[Excerpts from a dataset]
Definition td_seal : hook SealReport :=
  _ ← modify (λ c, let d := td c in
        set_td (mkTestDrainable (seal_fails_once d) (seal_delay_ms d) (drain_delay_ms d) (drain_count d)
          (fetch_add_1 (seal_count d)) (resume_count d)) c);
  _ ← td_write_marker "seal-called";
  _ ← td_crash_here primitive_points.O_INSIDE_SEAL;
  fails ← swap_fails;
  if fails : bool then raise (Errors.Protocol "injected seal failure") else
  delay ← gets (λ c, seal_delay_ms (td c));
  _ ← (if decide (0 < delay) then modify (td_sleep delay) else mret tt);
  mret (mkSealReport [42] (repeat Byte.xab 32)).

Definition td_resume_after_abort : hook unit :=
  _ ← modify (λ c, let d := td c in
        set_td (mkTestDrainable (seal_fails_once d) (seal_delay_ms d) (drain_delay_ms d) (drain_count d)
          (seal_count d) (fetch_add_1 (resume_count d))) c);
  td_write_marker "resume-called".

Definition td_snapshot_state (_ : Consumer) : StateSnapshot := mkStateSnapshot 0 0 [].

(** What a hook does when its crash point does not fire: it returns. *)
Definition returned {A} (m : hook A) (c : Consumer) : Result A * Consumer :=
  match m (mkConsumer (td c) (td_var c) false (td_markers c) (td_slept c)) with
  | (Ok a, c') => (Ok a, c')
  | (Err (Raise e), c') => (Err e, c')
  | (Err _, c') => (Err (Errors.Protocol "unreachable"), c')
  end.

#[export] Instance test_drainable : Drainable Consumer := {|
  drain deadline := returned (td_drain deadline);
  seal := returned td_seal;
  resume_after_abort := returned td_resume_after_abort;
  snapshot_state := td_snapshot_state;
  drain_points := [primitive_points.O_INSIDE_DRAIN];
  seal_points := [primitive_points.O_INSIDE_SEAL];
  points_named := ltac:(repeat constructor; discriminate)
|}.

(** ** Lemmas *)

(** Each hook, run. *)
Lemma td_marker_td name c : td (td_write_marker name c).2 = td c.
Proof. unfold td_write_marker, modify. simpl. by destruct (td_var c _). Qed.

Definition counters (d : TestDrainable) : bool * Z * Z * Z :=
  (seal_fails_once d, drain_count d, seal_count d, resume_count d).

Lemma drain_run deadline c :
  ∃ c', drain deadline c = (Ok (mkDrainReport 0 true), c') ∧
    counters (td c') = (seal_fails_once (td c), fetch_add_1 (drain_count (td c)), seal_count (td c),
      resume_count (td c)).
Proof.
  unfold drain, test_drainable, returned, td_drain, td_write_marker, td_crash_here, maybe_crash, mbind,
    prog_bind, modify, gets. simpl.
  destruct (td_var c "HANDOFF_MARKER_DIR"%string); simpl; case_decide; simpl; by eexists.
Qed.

Directions for this task → Check each line of the entries for the string "hook". Copy the lines that have it.

Completed exercise →
Definition td_seal : hook SealReport :=
Definition td_resume_after_abort : hook unit :=
(** What a hook does when its crash point does not fire: it returns. *)
Definition returned {A} (m : hook A) (c : Consumer) : Result A * Consumer :=
(** Each hook, run. *)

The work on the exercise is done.